## ASSIGNED TASK:
Copy exactly, please, each line of the data below until the line that contains "The answers of" has been copied, beginning at the top.
****************
(* ===== verification/ScriptAuth.v ===== *)
(** * Tokens and iterations of the generated script

    What one virtual user of a builder test does: the OAuth part of the
    JavaScript in [controller/internal/scriptgen/scriptgen.go] (settings, cache
    of the token, retries, aborting the run) and the default function, with the
    metrics they count.  The summaries the controller merges are made of these
    metrics.

    The answers of the token endpoint and of the target are arguments, the body
    of a token already decoded; times are whole milliseconds, and numbers in
    the settings are integers.  [exec.test.abort] either interrupts the script,
    as k6 does, or returns. *)

From S2P Require Export Prelude GoStrings Json Model Payload K6Config ScriptPayload.
From S2P Require Import Templates.

Open Scope Z_scope.
Open Scope go_scope.

(** ** Settings *)

Definition envBool (env : gmap string string) (name : string) (fallback : bool) : bool :=
  let raw := to_lower (trim_space (envString env name (if fallback then "true" else "false"))) in
  one_of_strings raw ["1"; "true"; "yes"; "on"].

Definition status_code (value : Z) : bool := (100 <=? value) && (value <=? 599).

(** Codes written as integers. *)
Definition parseRetryableStatusCodes (raw : string) : list Z :=
  List.filter status_code (omap (fun value => mjoin (js_Number (trim_space value))) (split_on (chr 44) raw)).

Record AuthSettings := mkAuthSettings {
  AUTH_ENABLED : bool;
  AUTH_TOKEN_URL : string;
  AUTH_CLIENT_SECRET : string;
  AUTH_REFRESH_SKEW_SECONDS : Z;
  AUTH_RETRY_LIMIT : Z;
  AUTH_RETRYABLE_STATUS_CODE_LIST : list Z;
  AUTH_MAX_JITTER_MS : Z
}.

Definition script_settings (env : gmap string string) : option AuthSettings :=
  skew ← envNumber env "AUTH_REFRESH_SKEW_SECONDS" 30;
  limit ← envNumber env "AUTH_RETRY_LIMIT" 1;
  jitter ← envNumber env "AUTH_MAX_JITTER_MS" 5000;
  Some (mkAuthSettings (envBool env "AUTH_ENABLED" false) (envString env "AUTH_TOKEN_URL" "")
    (envString env "AUTH_CLIENT_SECRET" "") (Z.max 1 skew) (Z.max 0 limit)
    (parseRetryableStatusCodes (envString env "AUTH_RETRYABLE_STATUS_CODES" "408,429,502,503,504")) (Z.max 0 jitter)).

(** ** State and metrics *)

(** [AUTH_STATE]; a time that is not a number is nothing. *)
Record AuthState := mkAuthState {
  st_initialized : bool;
  st_accessToken : string;
  st_tokenType : string;
  st_expiresAtEpochMs : option Z;
  st_refreshAtEpochMs : option Z;
  st_jitterMs : Z;
  st_tokenRequestCount : Z;
  st_tokenSuccessCount : Z;
  st_tokenFailureCount : Z;
  st_tokenRefreshCount : Z;
  st_tokenReuseHitCount : Z;
  st_responseStatusCounts : gmap Z Z;
  st_lastAuthSuccess : bool;
  st_lastAuthError : string;
  st_abortTriggered : bool;
  st_abortCause : string;
  st_abortReason : string;
  st_abortHTTPStatusCode : Z;
  st_abortRetryable : bool
}.

#[export] Instance eta_AuthState : Eta AuthState := fun s =>
  mkAuthState (st_initialized s) (st_accessToken s) (st_tokenType s) (st_expiresAtEpochMs s) (st_refreshAtEpochMs s)
    (st_jitterMs s) (st_tokenRequestCount s) (st_tokenSuccessCount s) (st_tokenFailureCount s) (st_tokenRefreshCount s)
    (st_tokenReuseHitCount s) (st_responseStatusCounts s) (st_lastAuthSuccess s) (st_lastAuthError s) (st_abortTriggered s)
    (st_abortCause s) (st_abortReason s) (st_abortHTTPStatusCode s) (st_abortRetryable s).

Definition AUTH_STATE : AuthState :=
  mkAuthState false "" "Bearer" (Some 0) (Some 0) 0 0 0 0 0 0 ∅ false "" false "" "" 0 false.

(** What the virtual user has added to the counters and rates. *)
Record ScriptMetrics := mkMetrics {
  sm_errors_true : Z; sm_errors_false : Z;
  sm_success_true : Z; sm_success_false : Z;
  sm_status4xx : Z; sm_status5xx : Z;
  sm_authTokenRequests : Z; sm_authTokenSuccess : Z; sm_authTokenFailure : Z; sm_authTokenResponses : Z;
  sm_authAbortEvents : Z; sm_authAbortTriggered : Z; sm_authAbortRetryableTrue : Z; sm_authAbortRetryableFalse : Z;
  sm_authAbortCauses : gmap string Z;
  sm_authResponseStatus : gmap Z Z; sm_authAbortStatus : gmap Z Z;
  sm_authTokenRefresh : Z; sm_authTokenReuseHits : Z; sm_authTokenRequestDuration : list Z;
  sm_businessHttpRequests : Z; sm_businessHttpSuccess : Z; sm_businessHttpFailure : Z;
  sm_businessStatus2xx : Z; sm_businessStatus4xx : Z; sm_businessStatus5xx : Z; sm_businessTransportFailures : Z
}.

#[export] Instance eta_ScriptMetrics : Eta ScriptMetrics := fun m =>
  mkMetrics (sm_errors_true m) (sm_errors_false m) (sm_success_true m) (sm_success_false m) (sm_status4xx m) (sm_status5xx m)
    (sm_authTokenRequests m) (sm_authTokenSuccess m) (sm_authTokenFailure m) (sm_authTokenResponses m) (sm_authAbortEvents m)
    (sm_authAbortTriggered m) (sm_authAbortRetryableTrue m) (sm_authAbortRetryableFalse m) (sm_authAbortCauses m)
    (sm_authResponseStatus m) (sm_authAbortStatus m) (sm_authTokenRefresh m) (sm_authTokenReuseHits m)
    (sm_authTokenRequestDuration m) (sm_businessHttpRequests m) (sm_businessHttpSuccess m) (sm_businessHttpFailure m)
    (sm_businessStatus2xx m) (sm_businessStatus4xx m) (sm_businessStatus5xx m) (sm_businessTransportFailures m).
****************
## YOUR RESPONSE:
(* ===== verification/ScriptAuth.v ===== *)
(** * Tokens and iterations of the generated script

    What one virtual user of a builder test does: the OAuth part of the
    JavaScript in [controller/internal/scriptgen/scriptgen.go] (settings, cache
    of the token, retries, aborting the run) and the default function, with the
    metrics they count.  The summaries the controller merges are made of these
    metrics.

    The answers of the token endpoint and of the target are arguments, the body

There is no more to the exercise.